While this is a great start to changing the fast fashion industry, many argue that the use of rPET is still problematic as it is still not biodegradable, meaning that microplastic fibres get into our oceans nonetheless. PET supposedly even leaks a cancer causing chemical called antimony oxide. However, health agencies and organisations argue that the amount in our clothing isn’t toxic for us, so luckily we’re kind of good on that one.

At the end of the day, even recycling has its limits unfortunately. For example, it is almost impossible to recycle polyester from garments that have mixed fibres in them. While it is possible and easier with pieces of clothing that have been made of polyester and cotton the process is generally still difficult. Garments that have been fully made from polyester can be recycled a few times but not forever as the quality fades. Where does the plastic go after recycling isn’t an option anymore since the textile isn’t compostable? You got it, landfills and our oceans. It’s a tricky situation. 

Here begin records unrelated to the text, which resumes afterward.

(** What a create does to the parent, and what its undo does. *)
Definition parent_add (child : string) (zx : Z) (n : KeeperNode) : KeeperNode :=
  set_stat (λ st, stat_pzxid zx (stat_numChildren (λ k, s32 (k + 1))
                    (stat_cversion (λ k, s32 (k + 1)) st)))
    (set_children (λ c, {[child]} ∪ c) n).
Definition parent_unadd (child : string) (zx : Z) (n : KeeperNode) : KeeperNode :=
  set_children (λ c, c ∖ {[child]})
    (set_stat (λ st, stat_pzxid zx (stat_numChildren (λ k, s32 (k - 1))
                       (stat_cversion (λ k, s32 (k - 1)) st))) n).

Definition create_undo (session_id : Z) (path_created : string) (pz : Z) (is_ephemeral : bool)
    (parent_path child_path : string) (acl_id : Z) : Undo :=
  modify (upd_container (delete path_created));;
  modify (upd_acl (removeUsage acl_id));;
  modify (λ s, if is_ephemeral then upd_ephemerals (set_erase session_id path_created) s else s);;
  modify_node parent_path (parent_unadd child_path pz).

Definition process_create (r : ZooKeeperRequest) (path data : string)
    (is_ephemeral is_sequential : bool) (acls : ACLs) (zx session_id time : Z)
    : STS Processed :=
  s ← get;
  match container s !! parentPath path with
  | None => fail r ZNONODE
  | Some parent =>
      if node_is_ephemeral parent then fail r ZNOCHILDRENFOREPHEMERALS
      else
        let path_created :=
          if is_sequential then (path +:+ seq_num_str (cversion (node_stat parent)))%string
          else path in
        if bool_decide (is_Some (container s !! path_created)) then fail r ZNODEEXISTS
        else
          let child_path := getBaseName path_created in
          if bool_decide (child_path = "") then fail r ZBADARGUMENTS
          else
            acl ← create_acl acls session_id;
            match acl with
            | None => fail r ZINVALIDACL
            | Some acl_id =>
                modify_node (parentPath path) (parent_add child_path zx);;
                modify (upd_container
                  <[path_created := create_node data is_ephemeral is_sequential acl_id zx session_id time]>);;
                modify (λ s, if is_ephemeral
                             then upd_ephemerals (set_emplace session_id path_created) s else s);;
                succeed (CreateResponse path_created)
                  (Some (create_undo session_id path_created (pzxid (node_stat parent)) is_ephemeral
                           (parentPath path) child_path acl_id))
            end
  end.
Lemma quiet_close_ephemerals ps ig : quiet (close_ephemerals ps ig).
Proof. induction ps; cbn; hush. Qed.
Lemma quiet_setwatches_data rel ps sid ig : quiet (setwatches_data rel ps sid ig).
Proof. induction ps; cbn; hush. Qed.
Lemma quiet_setwatches_exist ps sid ig : quiet (setwatches_exist ps sid ig).
Proof. induction ps; cbn; hush. Qed.
Lemma quiet_setwatches_list rel ps sid ig : quiet (setwatches_list rel ps sid ig).
Proof. induction ps; cbn; hush. Qed.
#[export] Hint Resolve quiet_close_ephemerals quiet_setwatches_data quiet_setwatches_exist
  quiet_setwatches_list : quiet.

(** ** The answer *)

(** The queue got watch events and then one answer, for the session and the
    xid of the request, stamped with [zx]. *)
Definition answered (r : ZooKeeperRequest) (sid zx : Z) (P : ZooKeeperResponse → Prop)
    (q q' : Queue) : Prop :=
  ∃ evs resp, q' = q ++ evs ++ [(sid, resp)] ∧ events evs ∧
    resp_xid resp = req_xid r ∧ resp_zxid resp = zx ∧ P resp.

(** [m] answers with the zxid it starts from, and moves it on if [inc]. *)
Definition replies (r : ZooKeeperRequest) (sid : Z) (inc : bool) (P : ZooKeeperResponse → Prop)
    (m : STQ unit) : Prop :=
  ∀ s q s' q', m (s, q) = ((s', q'), Ret tt) →
    answered r sid (zxid s) P q q' ∧ zxid s' = if inc then s64 (zxid s + 1) else zxid s.

Lemma quiet_replies {A} r sid inc P (m : STQ A) (k : A → STQ unit) :
  quiet m → (∀ a, replies r sid inc P (k a)) → replies r sid inc P (m ≫= k).
Proof.
  intros Hm Hk s q s' q'. unfold mbind, ST_bind.
  destruct (m (s, q)) as [[s1 q1] [a|e|]] eqn:E; [|done|done].
  destruct (Hm _ _ _ _ _ E) as (Hz & evs & -> & Hev). intros E2.
  destruct (Hk a _ _ _ _ E2) as [(evs' & resp & -> & Hev' & Hx & Hzx & HP) Hz'].
  rewrite <-Hz. split; [|done]. exists (evs ++ evs'), resp.
  by rewrite <-!app_assoc, Forall_app.
Qed.

(** [m] pushes events, then one answer stamped with [zx]. *)
Definition pushes (r : ZooKeeperRequest) (sid zx : Z) (P : ZooKeeperResponse → Prop) (m : STQ unit)
    : Prop :=
  ∀ s q s' q', m (s, q) = ((s', q'), Ret tt) → answered r sid zx P q q' ∧ zxid s' = zxid s.

Lemma pushes_answer r sid zx (P : ZooKeeperResponse → Prop) resp :
  resp_xid resp = req_xid r → resp_zxid resp = zx → P resp →
  pushes r sid zx P (set_response [(sid, resp)] false).
Proof. intros Hx Hz HP s q s' q' [= <- <-]. split; [|done]. by exists [], resp. Qed.

Lemma pushes_bind {A} r sid zx P (m : STQ A) (k : A → STQ unit) :
  quiet m → (∀ a, pushes r sid zx P (k a)) → pushes r sid zx P (m ≫= k).
Proof.
  intros Hm Hk s q s' q'. unfold mbind, ST_bind.
  destruct (m (s, q)) as [[s1 q1] [a|e|]] eqn:E; [|done|done].
  destruct (Hm _ _ _ _ _ E) as (<- & evs & -> & Hev). intros E2.
  destruct (Hk a _ _ _ _ E2) as [(evs' & resp & -> & Hev' & ? & ? & ?) Hz']. split; [|done].
  exists (evs ++ evs'), resp. by rewrite <-!app_assoc, Forall_app.
Qed.

(** A continuation that answers with the zxid drawn by [response_zxid]. *)
Lemma replies_zxid r sid z inc P (k : Z → STQ unit) :
  (∀ zx, pushes r sid zx P (k zx)) →
  replies r sid (inc && bool_decide (z = None)) P (on_store (response_zxid z inc) ≫= k).
Proof.
  intros Hk s q s' q'. unfold mbind, ST_bind, on_store, response_zxid, getZXID; run.
  destruct z as [z|], inc; cbn; intros E; destruct (Hk _ _ _ _ _ E) as [Ha Hz]; by split.
Qed.

Lemma pushes_finish_read r resp sid zx (P : ZooKeeperResponse → Prop) :
  resp_xid resp = req_xid r → resp_zxid resp = zx → P resp →
  pushes r sid zx P (finish_read r resp sid false).
Proof.
  intros. unfold finish_read. apply pushes_bind; [hush|]. intros _. by apply pushes_answer.
Qed.

Lemma pushes_finish_write r resp sid zx (P : ZooKeeperResponse → Prop) :
  resp_xid resp = req_xid r → resp_zxid resp = zx → P resp →
  pushes r sid zx P (finish_write r resp sid false).
Proof.
  intros. unfold finish_write. apply pushes_bind; [eauto with quiet|]. intros s.
  apply pushes_bind; [|intros _; by apply pushes_answer].
  pose proof (processWatches_events r (watches s) (list_watches s)).
  destruct (processWatches r (watches s) (list_watches s)) as [[rs ws] lws]. cbn in *.
  case_match; hush. by apply quiet_push.
Qed.

Lemma close_replies r sid z :
  replies r sid (true && bool_decide (z = None)) (λ x, resp_error x = ZOK) (process_close r sid z false).
Proof.
  unfold process_close. apply quiet_replies; [eauto with quiet|]. intros s.
  apply quiet_replies; [hush|]. intros _. apply quiet_replies; [eauto with quiet|]. intros _.
  apply replies_zxid. intros zx.
  repeat (apply pushes_bind; [eauto with quiet|intros _]). by apply pushes_answer.
Qed.

Section Answers.
Context (getSHA1 base64Encode : string → string).
Abbreviation process := (process getSHA1 base64Encode).
Abbreviation processRequest := (processRequest getSHA1 base64Encode).

Lemma process_zxid r zx sid time s s' o :
  tree_wf (container s) (ephemerals s) → request_valid r = true →
  (∀ rs, req_body r = MultiRequest rs → forallb multi_allowed rs = true) →
  process r zx sid time s = (s', o) → zxid s' = zxid s.
Proof.
  intros Hwf Hv Hm E. destruct (process_wf _ _ _ _ _ _ _ _ _ Hwf Hv Hm E) as (_ & Hr & _).
  unfold rest in Hr. congruence.
Qed.
(* ===== verification/StoreProps.v ===== *)
(** * Properties of the store

    The theorems about src/Service/KeeperStore.cpp that clients of the store
    rely on, proved from the lemmas of the files before this one. *)

From S2P Require Import Prelude Types ACLMap SessionExpiryQueue KeeperPaths KeeperNode KeeperStore StoreTree StoreInv StoreRequest KeeperSpec StoreReplica StoreResponse StoreAcl StoreRestore.
From stdpp Require Import base gmap sets list strings option sorting.
From Stdlib Require Import ZArith Lia.
Open Scope Z_scope.

(** ** A small run, for the witnesses

    Session 1 is opened, creates [/a] and, below it, an ephemeral node. *)

Module Demo.
Definition sha (s : string) : string := s.
Definition b64 (s : string) : string := s.

Definition req (b : RequestBody) : ZooKeeperRequest := mkRequest 7 false b.
Definition run (r : ZooKeeperRequest) (s : KeeperStore) : KeeperStore :=
  (processRequest sha b64 1000 r 1 1000 None true false (s, [])).1.1.

Definition store0 : KeeperStore := KeeperStore_new 500 "".
Definition store1 : KeeperStore := (getSessionID 1000 30000 store0).1.
Definition create_a : ZooKeeperRequest := req (CreateRequest "/a" "x" false false []).
Definition create_e : ZooKeeperRequest := req (CreateRequest "/a/e" "y" true false []).
Definition store2 : KeeperStore := run create_a store1.
Definition store3 : KeeperStore := run create_e store2.
Definition multi : ZooKeeperRequest :=
  req (MultiRequest [req (CreateRequest "/b" "" false false []);
                     req (SetRequest "/a" "z" (-1)); req (RemoveRequest "/a" (-1))]).

(** The response of a handler that returned. *)
Definition answer_of (x : KeeperStore * outcome exn Processed) : option ZooKeeperResponse :=
  match x.2 with Ret (resp, _) => Some resp | _ => None end.

Lemma answer_of_Some x resp : answer_of x = Some resp → ∃ u, x = (x.1, Ret (resp, u)).
Proof. unfold answer_of. destruct x as [s [[r u]|e|]]; intros [= <-]; eauto. Qed.

Definition create_n : ZooKeeperRequest := req (CreateRequest "/a/n" "" false true []).
Definition make_n (s : KeeperStore) : KeeperStore * outcome exn Processed :=
  process_create create_n "/a/n" "" false true [] 5 1 9 s.
Lemma resolve_acls_typed acls sid : stays store_typed (resolve_acls acls sid) (λ o, ∀ id, o = Some id → in_u 64 id).
Proof.
  unfold resolve_acls. then_typed; [eauto with typed|]. then_typed; [apply stays_get|]. rename a0 into s.
  destruct (fixupACL _ _) as [l|]; [|by apply stays_ret].
  destruct (convertACLs_typed l (acl_map s) (ty_acl _ ltac:(eassumption))) as [H1 H2]. destruct (convertACLs l (acl_map s)) as [am id].
  then_typed; [apply stays_modify; intros; apply typed_acl; eauto with typed|]. apply stays_ret. by intros ? [= <-].
Qed.

Lemma create_acl_typed acls sid : stays store_typed (create_acl acls sid) (λ o, ∀ id, o = Some id → in_u 64 id).
Proof.
  unfold create_acl. case_bool_decide; [|apply resolve_acls_typed]. apply stays_ret. intros ? [= <-]. unfold in_u. lia.
Qed.

Lemma if_ephemeral_typed (b : bool) f : stays store_typed (modify (λ s, if b then upd_ephemerals f s else s)) (λ _, True).
Proof. apply stays_modify. intros s Hs. destruct b; [by apply typed_ephemerals|done]. Qed.
#[export] Hint Resolve if_ephemeral_typed : typed.

Section handlers.
Context (zx sid time : Z) (Hargs : args_typed zx sid time).

Lemma process_create_typed r path data eph seq acls : handled (process_create r path data eph seq acls zx sid time).
Proof.
  destruct Hargs as [Hz [Hs Hne] Ht]. unfold process_create. then_typed; [apply stays_get|]. rename a into s.
  destruct (container s !! parentPath path) as [parent|] eqn:Hp; [|apply fail_typed].
  assert (node_typed parent) as Hpar by (by eapply ty_nodes). destruct Hpar as [Hst _ _].
  destruct (node_is_ephemeral parent); [apply fail_typed|]. set (p := if seq then _ else path).
  case_bool_decide; [apply fail_typed|]. case_bool_decide; [apply fail_typed|].
  then_typed; [apply create_acl_typed|]. destruct a as [id|]; [|apply fail_typed].
  then_typed; [eauto with typed|]. then_typed; [eauto 6 with typed|]. then_typed; [eauto with typed|].
  apply succeed_typed, some_undo. unfold create_undo. then_typed; [eauto with typed|]. then_typed; [eauto with typed|].
  then_typed; [eauto with typed|]. apply modify_node_typed. intros m Hm. apply parent_unadd_typed; [apply Hst|done].
Qed.

Lemma process_remove_typed r path ver : handled (process_remove r path ver zx).
Proof.
  destruct Hargs as [Hz _ _]. unfold process_remove. then_typed; [apply stays_get|]. rename a into s.
  destruct (container s !! path) as [n|] eqn:Hn; [|apply fail_typed]. assert (node_typed n) as Hnt by (by eapply ty_nodes).
  destruct (negb _ && _); [apply fail_typed|]. destruct (negb _); [apply fail_typed|].
  destruct (container s !! parentPath path) as [parent|] eqn:Hp; [|apply stays_crash].
  assert (node_typed parent) as [Hst _ _] by (by eapply ty_nodes).
  then_typed; [eauto with typed|]. then_typed; [eauto with typed|]. then_typed; [eauto with typed|]. then_typed; [eauto with typed|].
  apply succeed_typed, some_undo. unfold remove_undo. then_typed; [eauto with typed|]. then_typed; [eauto with typed|].
  then_typed; [eauto 6 with typed|]. apply modify_node_typed. intros m Hm. apply parent_unremove_typed; [apply Hst|done].
Qed.
(* ===== verification/RequestsQueue.v ===== *)
(** * The queues of the pipeline: src/Common/ConcurrentBoundedQueue.h,
      src/Service/ThreadSafeQueue.h and src/Service/RequestsQueue.h

    A queue is the list of its elements, the oldest first. The operations take
    the lock of the queue for their whole body, so each is one atomic step; a
    call that waits on a condition variable is [None] while it would wait, and
    a timed wait that runs out returns [false]. That distributing requests over
    several queues keeps the order of the requests of every session is part of
    the invariant of ProcessorOrder.v. *)

From S2P Require Import Prelude Types.
From stdpp Require Import base gmap sets list option.
From Stdlib Require Import ZArith Lia.
Open Scope Z_scope.

(** ** ConcurrentBoundedQueue *)

Record BoundedQueue (T : Type) : Type := mkBQ {
  bq_items : list T;
  bq_finished : bool;
  bq_max_fill : Z
}.
Arguments mkBQ {T}. Arguments bq_items {T}. Arguments bq_finished {T}. Arguments bq_max_fill {T}.

Section BoundedQueue.
Context {T : Type}.
Implicit Types q : BoundedQueue T.

Definition bq_new (max_fill : Z) : BoundedQueue T := mkBQ [] false max_fill.

Definition bq_size q : Z := Z.of_nat (length (bq_items q)).
Definition bq_empty q : bool := bool_decide (bq_items q = []).

(** [emplaceImpl]: the wait is over when the queue is finished or has room. *)
Definition bq_can_push q : bool := bq_finished q || (bq_size q <? bq_max_fill q).

Definition bq_emplace (x : T) q : BoundedQueue T * bool :=
  if bq_finished q then (q, false)
  else (mkBQ (bq_items q ++ [x]) (bq_finished q) (bq_max_fill q), true).

(** [push] waits without limit and answers [true] whatever [emplaceImpl] says. *)
Definition bq_push (x : T) q : option (BoundedQueue T * bool) :=
  if bq_can_push q then Some ((bq_emplace x q).1, true) else None.

(** [tryPush] whose wait ends in the given state. *)
Definition bq_tryPush (x : T) q : BoundedQueue T * bool :=
  if bq_can_push q then bq_emplace x q else (q, false).

Definition bq_tryPop q : BoundedQueue T * option T :=
  match bq_items q with
  | [] => (q, None)
  | x :: l => (mkBQ l (bq_finished q) (bq_max_fill q), Some x)
  end.

(** [pop] waits without limit for an element or the end of the queue. *)
Definition bq_pop q : option (BoundedQueue T * option T) :=
  if bq_finished q || negb (bq_empty q) then Some (bq_tryPop q) else None.

Definition bq_peek q : option T := head (bq_items q).

Definition bq_finish q : BoundedQueue T * bool :=
  if bq_finished q then (q, true) else (mkBQ (bq_items q) true (bq_max_fill q), false).

Definition bq_clear q : BoundedQueue T :=
  if bq_finished q then q else mkBQ [] (bq_finished q) (bq_max_fill q).

Definition bq_clearAndFinish q : BoundedQueue T := mkBQ [] true (bq_max_fill q).
End BoundedQueue.

(** ** ThreadSafeQueue *)

Section ThreadSafeQueue.
Context {T : Type}.
Implicit Types q : list T.

Definition tsq_push (x : T) q : list T := q ++ [x].

(** [pop_front] of an empty deque is undefined. *)
Definition tsq_pop : ST (list T) exn unit := λ q,
  match q with [] => (q, Crash) | _ :: l => (l, Ret tt) end.

Definition tsq_tryPop q : list T * option T :=
  match q with [] => (q, None) | x :: l => (l, Some x) end.

Definition tsq_peek q : option T := head q.

Definition tsq_remove q : list T * bool :=
  match q with [] => (q, false) | _ :: l => (l, true) end.

(** [forEach] stops at the first element its function refuses; the result is
    the list of the elements it visited. *)
Fixpoint tsq_forEach (f : T → bool) q : list T :=
  match q with
  | [] => []
  | x :: l => if f x then x :: tsq_forEach f l else [x]
  end.

Definition tsq_size q : Z := Z.of_nat (length q).
Definition tsq_empty q : bool := tsq_size q =? 0.
End ThreadSafeQueue.

(** ** KeeperStore::RequestForSession *)

Record RequestForSession : Type := mkRFS {
  rs_session_id : Z;
  rs_request : ZooKeeperRequest;
  rs_create_time : Z;
  rs_server_id : Z;
  rs_client_id : Z
}.

Definition isForwardRequest (r : RequestForSession) : bool :=
  (rs_server_id r >? -1) && (rs_client_id r >? -1).

(** ** RequestsQueue *)

Abbreviation RequestsQueue := (list (BoundedQueue RequestForSession)).

(** The constructor asserts that both arguments are positive. *)
Definition RequestsQueue_new (child_queue_size : nat) (capacity : Z) : RequestsQueue :=
  replicate child_queue_size (bq_new (Z.max 1 (Z.quot capacity (Z.of_nat child_queue_size)))).

(** [session_id % queues.size()]: the session id is converted to [size_t]. *)
Definition queue_of (n : nat) (session_id : Z) : nat := Z.to_nat (u64 session_id mod Z.of_nat n).

Definition rq_push (r : RequestForSession) (qs : RequestsQueue) : option (RequestsQueue * bool) :=
  let i := queue_of (length qs) (rs_session_id r) in
  q ← qs !! i; '(q', b) ← bq_push r q; Some (<[i := q']> qs, b).

Definition rq_tryPush (r : RequestForSession) (qs : RequestsQueue) : option (RequestsQueue * bool) :=
  let i := queue_of (length qs) (rs_session_id r) in
  q ← qs !! i; let '(q', b) := bq_tryPush r q in Some (<[i := q']> qs, b).

(** An index out of range fails the assertion of the source: that of [pop] lets
    the number of the queues through and refuses the first queue. [None] while it
    waits. *)
Definition rq_pop (queue_id : nat) (qs : RequestsQueue)
    : outcome exn (option (RequestsQueue * option RequestForSession)) :=
  if bool_decide (queue_id = O) || bool_decide (length qs < queue_id)%nat then Crash
  else
    match qs !! queue_id with
    | None => Crash
    | Some q => Ret ('(q', x) ← bq_pop q; Some (<[queue_id := q']> qs, x))
    end.

Definition rq_tryPop (queue_id : nat) (qs : RequestsQueue)
    : option (RequestsQueue * option RequestForSession) :=
  q ← qs !! queue_id; let '(q', x) := bq_tryPop q in Some (<[queue_id := q']> qs, x).

Fixpoint rq_tryPopAny (qs : RequestsQueue) : RequestsQueue * option RequestForSession :=
  match qs with
  | [] => ([], None)
  | q :: qs =>
      match bq_tryPop q with
      | (q', Some x) => (q' :: qs, Some x)
      | (_, None) => let '(qs', x) := rq_tryPopAny qs in (q :: qs', x)
      end
  end.

Definition rq_size (qs : RequestsQueue) : Z := foldl (λ s q, s + bq_size q) 0 qs.
Definition rq_size_of (queue_id : nat) (qs : RequestsQueue) : option Z := bq_size <$> qs !! queue_id.
Definition rq_empty (qs : RequestsQueue) : bool := rq_size qs =? 0.

(** ** The requests in the queues *)

Definition rq_items (qs : RequestsQueue) (i : nat) : list RequestForSession :=
  default [] (bq_items <$> qs !! i).

(** No queue was finished: none of the pipeline's queues ever is. *)
Definition rq_open (qs : RequestsQueue) : Prop := Forall (λ q, bq_finished q = false) qs.

Lemma rq_new_open n capacity : rq_open (RequestsQueue_new n capacity).
Proof. apply Forall_replicate. done. Qed.

Lemma rq_new_items n capacity i : rq_items (RequestsQueue_new n capacity) i = [].
Proof.
  unfold rq_items. destruct (RequestsQueue_new n capacity !! i) as [q|] eqn:E; [|done].
  apply lookup_replicate in E as [-> _]. done.
Qed.

Lemma rq_insert_items qs q q' i k :
  qs !! i = Some q → rq_items (<[i := q']> qs) k = if decide (k = i) then bq_items q' else rq_items qs k.
Proof.
  intros Hi. unfold rq_items. destruct (decide (k = i)) as [->|Hk].
  - rewrite list_lookup_insert_eq; [done|]. by eapply lookup_lt_Some.
  - by rewrite list_lookup_insert_ne.
Qed.

Lemma rq_push_spec x qs qs' b :
  rq_open qs → rq_push x qs = Some (qs', b) →
  let i := queue_of (length qs) (rs_session_id x) in
  b = true ∧ length qs' = length qs ∧ rq_open qs' ∧
  ∀ k, rq_items qs' k = if decide (k = i) then rq_items qs k ++ [x] else rq_items qs k.
Proof.
  intros Ho E i. unfold rq_push in E. fold i in E.
  destruct (qs !! i) as [q|] eqn:Hi; [|done]. simpl in E.
  assert (bq_finished q = false) as Hf by (by eapply Forall_lookup_1 in Ho).
  unfold bq_push, bq_emplace in E. rewrite Hf in E. simpl in E. destruct (bq_can_push q); simplify_eq/=.
  split_and!; [done|by rewrite length_insert|by apply Forall_insert|].
  intros k. rewrite (rq_insert_items _ q) by done. destruct (decide (k = i)) as [->|]; [|done].
  unfold rq_items. by rewrite Hi.
Qed.

Lemma rq_tryPush_spec x qs qs' b :
  rq_open qs → rq_tryPush x qs = Some (qs', b) →
  let i := queue_of (length qs) (rs_session_id x) in
  length qs' = length qs ∧ rq_open qs' ∧
  ∀ k, rq_items qs' k = if b && bool_decide (k = i) then rq_items qs k ++ [x] else rq_items qs k.
Proof.
  intros Ho E i. unfold rq_tryPush in E. fold i in E.
  destruct (qs !! i) as [q|] eqn:Hi; [|done]. simpl in E.
  assert (bq_finished q = false) as Hf by (by eapply Forall_lookup_1 in Ho).
  unfold bq_tryPush, bq_emplace in E. rewrite Hf in E. destruct (bq_can_push q); simplify_eq/=.
  - split_and!; [by rewrite length_insert|by apply Forall_insert|].
    intros k. rewrite (rq_insert_items _ q) by done. case_bool_decide; destruct (decide _); simplify_eq; [|done].
    unfold rq_items. by rewrite Hi.
  - rewrite list_insert_id by done. done.
Qed.

Lemma rq_tryPop_spec r qs qs' o :
  rq_open qs → rq_tryPop r qs = Some (qs', o) →
  length qs' = length qs ∧ rq_open qs' ∧
  match o with
  | Some x => rq_items qs r = x :: rq_items qs' r ∧ ∀ k, k ≠ r → rq_items qs' k = rq_items qs k
  | None => qs' = qs ∧ rq_items qs r = []
  end.
Proof.
  intros Ho E. unfold rq_tryPop in E. destruct (qs !! r) as [q|] eqn:Hr; [|done]. simpl in E.
  assert (bq_finished q = false) as Hf by (by eapply Forall_lookup_1 in Ho).
  unfold bq_tryPop in E. destruct (bq_items q) as [|x l] eqn:Hq; simplify_eq/=.
  - rewrite list_insert_id by done. split_and!; try done. unfold rq_items. by rewrite Hr.
  - split_and!; [by rewrite length_insert|by apply Forall_insert| |].
    + rewrite (rq_insert_items _ q) by done. rewrite decide_True by done. unfold rq_items. by rewrite Hr.
    + intros k Hk. rewrite (rq_insert_items _ q) by done. by rewrite decide_False.
Qed.

Lemma queue_of_lt n sid : (0 < n)%nat → (queue_of n sid < n)%nat.
Proof.
  intros Hn. unfold queue_of. pose proof (Z.mod_pos_bound (u64 sid) (Z.of_nat n)). lia.
Qed.

(** All requests in the queues, queue by queue. *)
Definition in_queues (qs : RequestsQueue) : list RequestForSession := mjoin (bq_items <$> qs).

Lemma rq_tryPopAny_spec qs :
  match in_queues qs with
  | [] => rq_tryPopAny qs = (qs, None)
  | x :: l => ∃ qs', rq_tryPopAny qs = (qs', Some x) ∧ in_queues qs' = l
  end.
Proof.
  unfold in_queues. induction qs as [|q qs IH]; simpl; [done|]. unfold bq_tryPop.
  destruct (bq_items q) as [|x l] eqn:Eq; simpl; [|by eexists].
  change (list_fmap _ _ bq_items qs) with (bq_items <$> qs).
  destruct (mjoin (bq_items <$> qs)) as [|y l'] eqn:Em.
  - by rewrite IH.
  - destruct IH as (qs' & -> & E'). exists (q :: qs'). simpl. by rewrite Eq.
Qed.

Lemma rq_size_in_queues qs : rq_size qs = Z.of_nat (length (in_queues qs)).
Proof.
  unfold rq_size, in_queues. assert (∀ n, foldl (λ s q, s + bq_size q) n qs =
    n + Z.of_nat (length (mjoin (bq_items <$> qs)))) as H; [|by rewrite H].
  induction qs as [|q qs IH]; intros n; simpl; [lia|].
  change (list_fmap _ _ bq_items qs) with (bq_items <$> qs). rewrite IH, length_app. unfold bq_size. lia.
Qed.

So, wait a second – we’re always told how great and crucial recycling is, but now even recycling isn’t good? Don’t worry, that’s not the case even if it may sound like it. While rPET is still not the perfect solution it is a huge step and a neccessary start into relieving some pressure of our beautiful environment. 

So what can we do?

The only thing we as consumers can really do is buy less pieces of clothing made from polyester. Yes, our favorite yoga pants, our favorite sports bra or dress may be made from polyester and that’s ok. Let’s just try and be smart about it. We can all try to shop more consciously and only buy what we really need. No, we don’t need the 5th pair of yoga pants, really, we don’t. Further, let’s stick to buying recycled polyester or even better no polyester at all. Changes might be hard at first but small baby steps can do the trick.

Wondering what to do about the polyester clothing you already have hanging around in your closet?

First of all, the basics: wash on low temperature, use eco-friendly detergents, say no to softeners (it’s about time!) and air dry your polyester pieces. Most washing machines are currently not able to filter the microplastic fibres so they don’t get released into the water. Luckily, there are special washing bags and balls you can purchase that act as a filter. Guppy Friend, for example, is a special washing bag that catches the tiny bad guys that could – like the name of the brand indicates – harm any guppies and other innocent ocean creatures. Just put your polyester garments in the bag and follow the directions as stated on the bag or your clothing. There are also some other alternatives like actual filters for washing machines that can be added or new wasching machines that already have a built in filter. However, the quickest and likely the cheapest solution before washing machine producers catch on washing bags.

Don’t forget to celebrate your small steps because those small steps will already have an impact on the world.